The exposure to significant dance artists through Emory's Artist in Residence Program was extraordinarily impactful during my undergraduate years.  Along with developing my artistic intuition and understanding of craft, these relationships were important in my transition from student to working professional.  Some of them led to jobs, some to continuing mentorship, and others were purely cheerleaders, encouraging me to stay in the field.  I still maintain many of these contacts today. – Jetha
 
Natalie Metzger (’07) is an award-winning filmmaker and choreographer based in Los Angeles.  Metzger holds a MFA in Dance and Integrated Media from California Institute of the Arts and a BA from Emory University, where she graduated Phi Beta Kappa and Summa Cum Laude. At Emory, Metzger received the Sudler Prize in the Arts, the Pioneer Award, and highest honors for her work Mindscape of the Pre-Dead.
 
I would never have discovered choreography if it was not for the Emory Dance Program. The faculty was amazingly nurturing and talented. I was guided through the creative process without feeling certain styles or aesthetics were pushed on me. I was allowed to develop my own voice and style.

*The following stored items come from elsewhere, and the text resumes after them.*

(** C14: Managing the periods inserts at most one new period, whatever is answered.
    A call that returns starts the first period with the available funds; leaves a
    period that is not over alone, without a transaction; and ends one that is over
    by liquidating, then harvesting, and then, while trading is enabled, starting
    the next, or with trading disabled, none.  The initial value of the next period
    and the balance returned are the balance after the harvest: what the liquidation
    returned when nothing was harvested or the harvest failed, and otherwise the
    wrapped NEAR of a report of the deposits made after the harvest. *)
Theorem period_life_cycle now funds t o :
  run (manage_evaluation_period (P:=P) (D:=D) valid_account show_tx is_mainnet w cfg now funds) t o ->
  (length (inserts t) <= 1)%nat /\
  forall r, o = Ok r -> exists raw latest t', t = ev (RDb QLatestPeriod) (inl raw) :: t' /\
    from_slice raw = Some latest /\ cycle_step valid_account show_tx is_mainnet w cfg now funds latest t' r.
Proof. apply manage_period_wp. Qed.
End theorems.

(** ** A period that is over

    It started at time 0 with 3 NEAR and is looked at after 20 days. *)
Definition old_period : EvaluationPeriod Q :=
  mkEvaluationPeriod "eval_1" 0 (mkYoctoAmount (inject_Z (3 * 10 ^ 24))) None.
Definition ledger_answer (r : Req) (s : unit) : Resp cell r * unit :=
  match r return Resp cell r * unit with
  | RDb QLatestPeriod => (inl (CLastPeriod (Some old_period)), s)
  | RDb (QInsertPeriod v sel) => (inl (CPeriod (mkEvaluationPeriod "eval_2" 5 (mkYoctoAmount v) sel)), s)
  | r => book_answer r s
  end.
Definition ledger_liquidation := interp ledger_answer
  (liquidate_all_positions (D:=Q) (fun _ => "tx") true desk_wallet desk_config) tt.
Definition ledger_cycle := interp ledger_answer
  (manage_evaluation_period (D:=Q) (fun _ => true) (fun _ => "tx") true desk_wallet desk_config
     (20 * NANOS_PER_DAY) (mkYoctoAmount 0%Q)) tt.
Definition ledger_liquidated : LiquidationResult Q :=
  mkLiquidationResult (yocto_amount_from_u128 (5 * 10 ^ 24)) [].

Example ledger_runs :
  ledger_liquidation.1.1 = Ok ledger_liquidated /\
  (ec_method <$> execs ledger_liquidation.1.2) = ["swap"] /\
  ledger_cycle.1.1 = Ok (mkPeriodResult "eval_2" true [] (Some (yocto_amount_from_u128 (5 * 10 ^ 24))) []) /\
  inserts ledger_cycle.1.2 = [inject_Z (5 * 10 ^ 24)].
Proof. by vm_compute. Qed.

Lemma liquidation_deals_with_all_witness :
  liquidated (D:=Q) (fun _ => "tx") true desk_wallet desk_config ledger_liquidation.1.2 ledger_liquidated \/
  no_period (D:=Q) ledger_liquidation.1.2 ledger_liquidated.
Proof.
  apply (liquidation_deals_with_all cell Q (fun _ => "tx") true desk_wallet desk_config).
  assert (E : ledger_liquidation.1.1 = Ok ledger_liquidated) by (vm_compute; reflexivity).
  rewrite <- E. apply interp_run.
Defined.

Lemma period_life_cycle_witness :
  (length (inserts ledger_cycle.1.2) <= 1)%nat /\
  forall r, ledger_cycle.1.1 = Ok r -> exists raw latest t',
    ledger_cycle.1.2 = ev (RDb QLatestPeriod) (inl raw) :: t' /\ from_slice raw = Some latest /\
    cycle_step (D:=Q) (fun _ => true) (fun _ => "tx") true desk_wallet desk_config (20 * NANOS_PER_DAY)
      (mkYoctoAmount 0%Q) latest t' r.
Proof.
  apply (period_life_cycle cell Q (fun _ => true) (fun _ => "tx") true desk_wallet desk_config
           (20 * NANOS_PER_DAY) (mkYoctoAmount 0%Q)).
  apply interp_run.
Defined.
Lemma edges_along_walk (tg : TokenGraph G) path : tg_pools tg = pools -> graph_ok (tg_graph tg) ->
  forall prev goal ws tps, edges_along (tg_graph tg) prev path goal = Ok ws ->
    try_map (edge_to_pair tg) ws = Ok tps ->
    tps <> [] /\ (unique_ids -> walk prev tps goal /\ Forall over_simple_pool tps).
Proof.
  intros Hp Hg.
  assert (Hone : forall ti to w tp, get_weight (tg_graph tg) ti to = Ok w -> edge_to_pair tg w = Ok tp ->
    unique_ids -> token_in_id tp = Ok ti /\ token_out_id tp = Ok to /\ over_simple_pool tp).
  { intros ti to w tp Hw Htp Hu. destruct (get_weight_sound _ _ _ _ Hg Hw) as (e & -> & Hok).
    rewrite (edge_to_pair_sound _ _ _ _ _ Hp Hu Hok Htp). destruct Hok as (p & i & o & Hin & Hs & Hpair & Hti & Hto).
    destruct (get_pair_valid _ _ _ _ Hpair) as (Heq & _). split_and!; [done|done|].
    unfold over_simple_pool. by rewrite Heq. }
  induction path as [|t path IH]; intros prev goal ws tps Hws Htps; cbn [edges_along] in Hws;
    apply obind_Ok_inv in Hws as (w & Hw & Hws).
  - injection Hws as <-. cbn [try_map] in Htps. apply obind_Ok_inv in Htps as (tp & Htp & [= <-]).
    split; [done|]. intros Hu. destruct (Hone _ _ _ _ Hw Htp Hu) as (Hti & Hto & Hs).
    split; [|by apply Forall_singleton]. split; [done|]. by exists goal.
  - apply obind_Ok_inv in Hws as (ws' & Hws & [= <-]). cbn [try_map] in Htps.
    apply obind_Ok_inv in Htps as (tp & Htp & Htps). apply obind_Ok_inv in Htps as (tps' & Htps & [= <-]).
    split; [done|]. intros Hu. destruct (Hone _ _ _ _ Hw Htp Hu) as (Hti & Hto & Hs).
    destruct (IH _ _ _ _ Hws Htps) as [_ Hrest]. destruct (Hrest Hu) as [Hwalk Hall].
    split; [|by constructor]. split; [done|]. by exists t.
Qed.

Lemma get_path_walk (tg : TokenGraph G) c start goal path : TokenGraph_new D pools = Ok tg ->
  get_path tg c start goal = Ok path ->
  path <> [] /\ (unique_ids -> walk start path goal /\ Forall over_simple_pool path).
Proof.
  intros Htg Hpath. unfold TokenGraph_new in Htg. apply obind_Ok_inv in Htg as (cp & Hcp & [= <-]).
  destruct (cached_path_new D pools) as [cp'|e|] eqn:Hnew; [|done..]. injection Hcp as ->.
  apply cached_path_new_ok in Hnew. unfold get_path, get_edges in Hpath.
  apply obind_Ok_inv in Hpath as (ws & Hws & Hpath). apply obind_Ok_inv in Hws as (ts & _ & Hws).
  exact (edges_along_walk (mkTokenGraph pools _) ts eq_refl Hnew _ _ _ _ Hws Hpath).
Qed.

Lemma walk_app from path mid path' to : walk from path mid -> walk mid path' to -> walk from (path ++ path') to.
Proof.
  revert from. induction path as [|tp path IH]; intros from; cbn [walk app]; [by intros ->|].
  intros (Hin & m & Hout & Hw) Hw'. split; [done|]. exists m. auto.
Qed.

Lemma walk_ends from path to : walk from path to ->
  (forall f, head path = Some f -> token_in_id f = Ok from) /\
  (forall l, list.last path = Some l -> token_out_id l = Ok to).
Proof.
  intros Hw. split.
  - destruct path; [done|]. intros f [= <-]. apply Hw.
  - revert from Hw. induction path as [|tp path IH]; intros from; cbn [walk]; [done|].
    intros (_ & mid & Hout & Hw) l. destruct path as [|tp' path]; [|intros Hl; by apply (IH mid)].
    cbn. intros [= <-]. cbn in Hw. by subst.
Qed.

(** There and back again. *)
Lemma get_path_with_return_walk (tg : TokenGraph G) c start goal path : TokenGraph_new D pools = Ok tg ->
  get_path_with_return tg c start goal = Ok path -> unique_ids ->
  walk start path start /\ Forall over_simple_pool path.
Proof.
  intros Htg Hp Hu. unfold get_path_with_return in Hp.
  apply obind_Ok_inv in Hp as (there & Hthere & Hp). apply obind_Ok_inv in Hp as (back & Hback & [= <-]).
  apply get_path_walk in Hthere as [_ Hthere]; [|done]. apply get_path_walk in Hback as [_ Hback]; [|done].
  destruct (Hthere Hu), (Hback Hu). split; [by eapply walk_app|by apply Forall_app_2].
Qed.
End graph.

(** The graph keeps the promise that the swaps rely on. *)
Definition graph_finder (G D : Type) `{BigDecimal D} `{Petgraph G} `{HashOrder} : PathFinder :=
  graph_path (G:=G) D.

Lemma graph_finder_laws (G D : Type) `{BigDecimal D} `{PetgraphLaws G} `{HashOrderLaws} :
  @PathFinderLaws (graph_finder G D).
Proof.
  assert (Hpath : forall pools from to path, graph_path (G:=G) D pools from to = Ok path ->
    path <> [] /\ (unique_ids pools -> walk from path to)).
  { intros pools from to path Hp. unfold graph_path in Hp. apply obind_Ok_inv in Hp as (tg & Htg & Hp).
    destruct (update_graph tg from ∅) as [goals c]. apply obind_Ok_inv in Hp as (outs & _ & Hp).
    destruct (get_path_walk D pools tg c from to path Htg Hp) as [Hne Hw]. split; [done|]. intros Hu. by destruct (Hw Hu). }
  split.
  - intros pools from to path Hp. by apply Hpath in Hp as [].
  - intros pools from to path f l Hp Hnd Hid Hf Hl. apply Hpath in Hp as [_ Hw].
    destruct (walk_ends _ _ _ (Hw (conj Hnd Hid))) as [Hhead Hlast]. auto.
Qed.

(** ** The chain of predecessors *)
Section chains.
Context {G : Type} `{Petgraph G} (g : G) (goals : gmap NodeIndex EdgeWeight).

(** The nodes from [n] back to the first one without a predecessor, which is
    left out. *)
Inductive chain : NodeIndex -> list NodeIndex -> Prop :=
| chain_end n : find_prev g goals n = None -> chain n []
| chain_step n p l : find_prev g goals n = Some p -> chain p l -> chain n (n :: l).

Lemma chain_det n l l' : chain n l -> chain n l' -> l = l'.
Proof.
  intros Hc. revert l'. induction Hc as [n Hn|n p l Hp Hc IH]; intros l' Hc'; inversion Hc'; subst.
  - done.
  - congruence.
  - congruence.
  - f_equal. apply IH. congruence.
Qed.

Lemma chain_from n l x : chain n l -> x ∈ l -> exists l', chain x (x :: l') /\ (length (x :: l') <= length l)%nat.
Proof.
  intros Hc. induction Hc as [n Hn|n p l Hp Hc IH]; intros Hx; [by apply elem_of_nil in Hx|].
  apply elem_of_cons in Hx as [->|Hx].
  - exists l. split; [by econstructor|done].
  - destruct (IH Hx) as (l' & Hl' & Hle). exists l'. split; [done|]. cbn in *. lia.
Qed.

Lemma chain_NoDup n l : chain n l -> NoDup l.
Proof.
  intros Hc. induction Hc as [n Hn|n p l Hp Hc IH]; constructor; [|done].
  intros Hin. destruct (chain_from _ _ _ Hc Hin) as (l' & Hl' & Hle).
  assert (E : n :: l' = n :: l) by (eapply chain_det; [exact Hl'|by econstructor]).
  injection E as ->. cbn in Hle. lia.
Qed.

Lemma chain_scored n l x : chain n l -> x ∈ l -> is_Some (goals !! x).
Proof.
  intros Hc. induction Hc as [n Hn|n p l Hp Hc IH]; intros Hx; [by apply elem_of_nil in Hx|].
  apply elem_of_cons in Hx as [->|Hx]; [|auto]. unfold find_prev in Hp. by destruct (goals !! n).
Qed.

Lemma chain_length n l : chain n l -> (length l < path_fuel goals)%nat.
Proof.
  intros Hc. unfold path_fuel. rewrite <- size_dom, <- (size_list_to_set (C := gset N) l) by (by eapply chain_NoDup).
  apply Nat.lt_succ_r, subseteq_size. intros x Hx. apply elem_of_list_to_set in Hx.
  apply elem_of_dom. by eapply chain_scored.
Qed.

Definition chains_in (paths : gmap NodeIndex (list NodeIndex)) : Prop :=
  map_Forall (fun n l => chain n l /\ l <> []) paths.

Lemma find_path_sound fuel : forall paths n l paths', chains_in paths ->
  find_path g goals fuel paths n = Some (l, paths') -> chain n l /\ chains_in paths'.
Proof.
  induction fuel as [|fuel IH]; intros paths n l paths' Hv; cbn [find_path]; [done|].
  destruct (paths !! n) as [r|] eqn:Hr; [intros [= <- <-]; split; [by apply (Hv n r)|done]|].
  destruct (find_prev g goals n) as [p|] eqn:Hp; [|intros [= <- <-]; by split; [constructor|]].
  destruct (find_path g goals fuel paths p) as [[more paths1]|] eqn:Hmore; [|done].
  intros [= <- <-]. apply IH in Hmore as [Hc Hv1]; [|done].
  assert (Hn : chain n (n :: more)) by (by econstructor). split; [done|]. by apply map_Forall_insert_2.
Qed.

Beyond choreographing, the main focus of my career is now in the film world, and I can trace my relationship with film back to my first choreography class with Professor Anna Leo at Emory. One of the assignments in her class was to choreograph something specifically for the camera instead of the stage. We were each given cameras and were set free to create whatever we wanted. Looking back, I laugh at the film that I ended up putting together, but the assignment sparked a fascination with seeing the body of a dancer through the lens of a camera that has launched my entire career as a dance filmmaker.  My career has landed me many awards, festival selections, etc., and it all comes back to an assignment in Choreography I at Emory.  Emory changed my life, and I know it continues to change the lives of each student that goes through its dance program.